[Stored items]
(** * Render service keep-alive and monitoring: a shallow embedding

    The Python sources [keep_alive.py], [monitoring.py], [reporting.py] and
    [main.py] are embedded as Rocq functions in a state-and-exception monad
    over a [World] that holds the process state (the monitor's log list, the
    manager's down-notified attribute, the report loop's last report date),
    the file system, the trace of observable events, and the oracles through
    which the environment answers (clock, HTTP, SMTP, disk).

    Conventions.
    - A naive [datetime] and a [time.time()] reading are both an instant in
      microseconds ([Z]); comparison of naive datetimes is comparison of
      instants.
    - A Python [int] is a [Z]. A Python [float] is an IEEE 754 binary64
      number and is modelled by its exact value, a rational ([Qc]): every
      float operation of the sources is the exact operation followed by
      rounding to the nearest number with a 53-bit significand, ties to the
      even one ([binary64]). The exponent range is not modelled: the floats
      of the sources are quotients of integers, their products with 100 and
      two-decimal roundings of these, which stay clear of the subnormal and
      the overflow range for integers below 2^1000.
    - Markup text of the e-mail bodies is abstracted to a document tree
      ([Html]); which branch builds the document, and when building raises,
      follows the source.
    - [loguru] logging has no effect on the modelled state and is omitted. *)

From Stdlib Require Import Ascii String QArith Qcanon Qpower Lqa SpecFloat.
From stdpp Require Import base numbers list strings gmap pretty.

Local Open Scope string_scope.
Local Open Scope Z_scope.

(** ** Python values shared by the modules *)

(** Truthiness of an optional string ([None] and [""] are falsy). *)
Definition truthy_str (s : option string) : bool :=
  match s with
  | Some s => negb (String.eqb s "")
  | None => false
  end.

(** Truthiness of an optional integer ([None] and [0] are falsy). *)
Definition truthy_int (v : option Z) : bool :=
  match v with
  | Some n => negb (n =? 0)
  | None => false
  end.

(** [str.upper], on the ASCII letters. *)
Definition upper_ascii (c : ascii) : ascii :=
  let n := nat_of_ascii c in
  if ((97 <=? n) && (n <=? 122))%nat then ascii_of_nat (n - 32) else c.

Fixpoint upper (s : string) : string :=
  match s with
  | EmptyString => EmptyString
  | String c s' => String (upper_ascii c) (upper s')
  end.

(** [str.lower], on the ASCII letters. *)
Definition lower_ascii (c : ascii) : ascii :=
  let n := nat_of_ascii c in
  if ((65 <=? n) && (n <=? 90))%nat then ascii_of_nat (n + 32) else c.

Fixpoint lower (s : string) : string :=
  match s with
  | EmptyString => EmptyString
  | String c s' => String (lower_ascii c) (lower s')
  end.

(** [s.rstrip('/')]. *)
Fixpoint rstrip_slash (s : string) : string :=
  match s with
  | EmptyString => EmptyString
  | String c s' =>
      match rstrip_slash s' with
      | EmptyString => if Ascii.eqb c "/" then EmptyString else String c EmptyString
      | r => String c r
      end
  end.

(** [needle in hay] for strings. *)
Fixpoint contains (needle hay : string) : bool :=
  String.prefix needle hay ||
  match hay with
  | EmptyString => false
  | String _ hay' => contains needle hay'
  end.

(** Microseconds in a second, a minute, an hour and a day of a naive datetime. *)
Definition usec : Z := 1000000.
Definition usec_per_day : Z := 86400 * usec.

Definition dt_date (t : Z) : Z := t `div` usec_per_day.
Definition dt_hour (t : Z) : Z := (t `mod` usec_per_day) `div` (3600 * usec).
Definition dt_minute (t : Z) : Z := (t `mod` (3600 * usec)) `div` (60 * usec).
(** [t - datetime.timedelta(days=1)] *)
Definition minus_one_day (t : Z) : Z := t - usec_per_day.
(** The second-resolution stamp that [strftime("%Y-%m-%d_%H-%M-%S")] prints. *)
Definition dt_seconds (t : Z) : Z := t `div` usec.

(** ** Records exchanged between the modules *)

(** The dict built by [RenderKeepAlive.ping_endpoint]. *)
Record ProbeResult := {
  endpoint : string;
  method : string;
  url : string;
  status : string;
  response_time_ms : option Z;
  status_code : option Z;
  error : option string;
  timestamp : Z
}.

(** The dict built by [ServiceMonitor.log_ping]. *)
Record LogEntry := {
  log_timestamp : Z;
  log_endpoint : string;
  log_method : string;
  log_status : string;
  log_response_time_ms : option Z;
  log_status_code : option Z;
  log_error : option string
}.

Record Incident := {
  inc_timestamp : Z;
  inc_endpoint : string;
  inc_method : string;
  inc_error : option string
}.

(** The dict built by [ServiceMonitor.generate_report]. *)
Record Report := {
  report_date : Z;
  start_time : option Z;
  end_time : option Z;
  total_checks : Z;
  uptime_count : Z;
  downtime_count : Z;
  uptime_percentage : Qc;
  average_response_time_ms : option Qc;
  downtime_incidents : list Incident
}.

(** The keys of an alert dict besides the four that every caller sets. *)
Inductive AlertDetails :=
| DowntimeDetails (failed_endpoints : list ProbeResult)
                  (total_endpoints_checked failed_count : Z)
| RecoveryDetails (recovery_endpoints : list ProbeResult) (message : string)
| MessageOnly (message : string).

Record Alert := {
  alert_type : string;
  alert_timestamp : Z;
  alert_service_name : string;
  alert_service_url : string;
  alert_details : AlertDetails
}.

(** [alert_report.get("failed_endpoints", [])] *)
Definition get_failed_endpoints (a : Alert) : list ProbeResult :=
  match alert_details a with
  | DowntimeDetails f _ _ => f
  | _ => []
  end.

(** The rendered e-mail bodies. *)
Inductive Html :=
| HtmlReport (service_name : string) (period_start period_end generated : Z)
             (percentage : Qc) (total up down : Z) (average : option Qc)
             (tier colour : string) (incidents : list Incident)
             (base_url : string)
| HtmlDowntime (service_name : string) (alert_time : Z) (service_url : string)
               (rows : list (string * string * option string))
| HtmlRecovery (service_name : string) (recovery_time : Z) (service_url : string).

Inductive Subject :=
| SubjDailyReport (service_name : string)
| SubjDown (service_name : string)
| SubjRecovery (service_name : string)
| SubjServiceAlert (service_name : string).

Record Email := {
  mail_subject : Subject;
  mail_from : string;
  mail_to : list string;
  mail_priority : option string;
  mail_body : Html
}.

(** What a file on disk holds: nothing, one of the JSON documents or the
    markup the sources write, or bytes that are not UTF-8 text (the sources
    never write such a file; one may be there when the process starts). *)
Inductive FileData :=
| FEmpty
| FJsonLogs (logs : list LogEntry)
| FJsonReport (r : Report)
| FJsonAlert (a : Alert)
| FHtml (h : Html)
| FUndecodable.

(** ** The environment and the monad *)

(** The exceptions the sources catch. All derive from [Exception]. *)
Inductive PyExn :=
| RequestsTimeout
| RequestsConnectionError (msg : string)
| RequestsRequestException (msg : string)
| UnboundLocalError
| TypeError
| ValueError
| OSError
| SMTPException
| OtherException (msg : string).

(** How one HTTP request ends. *)
Inductive HttpOutcome :=
| Response (code : Z)
| Raises (e : PyExn).

(** What a run leaves in the trace: the requests, file operations, SMTP
    sessions and sleeps, and the calls of the reporter's four sending methods
    ([send_alert], [send_alert_email], [send_report], [send_report_email]),
    recorded at their entry so that the order of calls can be stated. *)
Inductive Event :=
| EvHttp (verb url : string) (timeout : Z)
| EvOpenWrite (path : string) (ok : bool)
| EvWrite (path : string) (data : FileData)
| EvSmtp (m : Email) (ok : bool)
| EvSleep (seconds : Z)
| EvSendAlert (a : Alert)
| EvSendAlertEmail (a : Alert)
| EvSendReport (r : Report)
| EvSendReportEmail (r : Report).

Record World := {
  (** oracles: the k-th consultation of each gets the k-th answer *)
  w_clock : nat → Z;
  w_http : nat → HttpOutcome;
  w_smtp : nat → bool;
  w_disk : nat → bool;
  w_nclock : nat;
  w_nhttp : nat;
  w_nsmtp : nat;
  w_ndisk : nat;
  (** the persistence layer and the observable history, oldest event first *)
  w_fs : gmap string FileData;
  w_trace : list Event;
  (** [ServiceMonitor.logs] *)
  w_logs : list LogEntry;
  (** [hasattr(manager, '_service_down_notified')] *)
  w_down_notified : bool;
  (** the local [last_report_date] of [check_reporting_schedule] *)
  w_last_report_date : option Z
}.

Definition M (A : Type) : Type := World → (PyExn + A) * World.

Definition ret {A} (a : A) : M A := λ w, (inr a, w).

Definition bind {A B} (c : M A) (k : A → M B) : M B :=
  λ w, match c w with
       | (inr a, w') => k a w'
       | (inl e, w') => (inl e, w')
       end.

Definition raise {A} (e : PyExn) : M A := λ w, (inl e, w).

(** [try: c  except Exception as e: h e] *)
Definition try_except {A} (c : M A) (h : PyExn → M A) : M A :=
  λ w, match c w with
       | (inr a, w') => (inr a, w')
       | (inl e, w') => h e w'
       end.

Declare Scope py_scope.
Delimit Scope py_scope with py.
Notation "x <- c ;; k" := (bind c (λ x, k))
  (at level 100, c at next level, right associativity) : py_scope.
Notation "c ;; k" := (bind c (λ _, k))
  (at level 100, right associativity) : py_scope.
Local Open Scope py_scope.

Definition emit (e : Event) : M unit :=
  λ w, (inr tt,
        {| w_clock := w_clock w; w_http := w_http w; w_smtp := w_smtp w;
           w_disk := w_disk w; w_nclock := w_nclock w; w_nhttp := w_nhttp w;
           w_nsmtp := w_nsmtp w; w_ndisk := w_ndisk w; w_fs := w_fs w;
           w_trace := (w_trace w ++ [e])%list; w_logs := w_logs w;
           w_down_notified := w_down_notified w;
           w_last_report_date := w_last_report_date w |}).

(** [time.time()] and [datetime.datetime.now()]. *)
Definition now : M Z :=
  λ w, (inr (w_clock w (w_nclock w)),
        {| w_clock := w_clock w; w_http := w_http w; w_smtp := w_smtp w;
           w_disk := w_disk w; w_nclock := S (w_nclock w); w_nhttp := w_nhttp w;
           w_nsmtp := w_nsmtp w; w_ndisk := w_ndisk w; w_fs := w_fs w;
           w_trace := w_trace w; w_logs := w_logs w;
           w_down_notified := w_down_notified w;
           w_last_report_date := w_last_report_date w |}).

(** [time.sleep(seconds)]; a negative length raises [ValueError]. *)
Definition sleep (seconds : Z) : M unit :=
  if seconds <? 0 then raise ValueError else emit (EvSleep seconds).

(** [requests.get(url, timeout=t)] / [requests.head(url, timeout=t)]:
    the status code of the response, or an exception. *)
Definition http_request (verb url : string) (timeout : Z) : M Z :=
  λ w, let w' :=
         {| w_clock := w_clock w; w_http := w_http w; w_smtp := w_smtp w;
            w_disk := w_disk w; w_nclock := w_nclock w;
            w_nhttp := S (w_nhttp w);
            w_nsmtp := w_nsmtp w; w_ndisk := w_ndisk w; w_fs := w_fs w;
            w_trace := (w_trace w ++ [EvHttp verb url timeout])%list;
            w_logs := w_logs w;
            w_down_notified := w_down_notified w;
            w_last_report_date := w_last_report_date w |} in
       match w_http w (w_nhttp w) with
       | Response code => (inr code, w')
       | Raises e => (inl e, w')
       end.

(** One disk operation that may fail: [os.makedirs(.., exist_ok=True)]. *)
Definition disk_op : M unit :=
  λ w, let w' :=
         {| w_clock := w_clock w; w_http := w_http w; w_smtp := w_smtp w;
            w_disk := w_disk w; w_nclock := w_nclock w; w_nhttp := w_nhttp w;
            w_nsmtp := w_nsmtp w; w_ndisk := S (w_ndisk w); w_fs := w_fs w;
            w_trace := w_trace w; w_logs := w_logs w;
            w_down_notified := w_down_notified w;
            w_last_report_date := w_last_report_date w |} in
       if w_disk w (w_ndisk w) then (inr tt, w') else (inl OSError, w').

Definition set_file (path : string) (data : FileData) : M unit :=
  λ w, (inr tt,
        {| w_clock := w_clock w; w_http := w_http w; w_smtp := w_smtp w;
           w_disk := w_disk w; w_nclock := w_nclock w; w_nhttp := w_nhttp w;
           w_nsmtp := w_nsmtp w; w_ndisk := w_ndisk w;
           w_fs := <[path := data]> (w_fs w);
           w_trace := w_trace w; w_logs := w_logs w;
           w_down_notified := w_down_notified w;
           w_last_report_date := w_last_report_date w |}).

(** [open(path, "w")]: on success the file exists and is empty. *)
Definition open_w (path : string) : M unit :=
  try_except (disk_op ;; emit (EvOpenWrite path true) ;; set_file path FEmpty)
             (λ e, emit (EvOpenWrite path false) ;; raise e).

(** [f.write(..)] / [json.dump(.., f)] on a file opened for writing. *)
Definition write (path : string) (data : FileData) : M unit :=
  emit (EvWrite path data) ;; set_file path data.

(** One SMTP session: connect, [starttls], [login], [send_message]. *)
Definition smtp_session (m : Email) : M unit :=
  λ w, let ok := w_smtp w (w_nsmtp w) in
       let w' :=
         {| w_clock := w_clock w; w_http := w_http w; w_smtp := w_smtp w;
            w_disk := w_disk w; w_nclock := w_nclock w; w_nhttp := w_nhttp w;
            w_nsmtp := S (w_nsmtp w); w_ndisk := w_ndisk w; w_fs := w_fs w;
            w_trace := (w_trace w ++ [EvSmtp m ok])%list; w_logs := w_logs w;
            w_down_notified := w_down_notified w;
            w_last_report_date := w_last_report_date w |} in
       if ok then (inr tt, w') else (inl SMTPException, w').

● What is needed
Copy out the lines above word for word, stopping after the line containing "the file system, the".

● Reply
(** * Render service keep-alive and monitoring: a shallow embedding

    The Python sources [keep_alive.py], [monitoring.py], [reporting.py] and
    [main.py] are embedded as Rocq functions in a state-and-exception monad
    over a [World] that holds the process state (the monitor's log list, the
    manager's down-notified attribute, the report loop's last report date),
    the file system, the trace of observable events, and the oracles through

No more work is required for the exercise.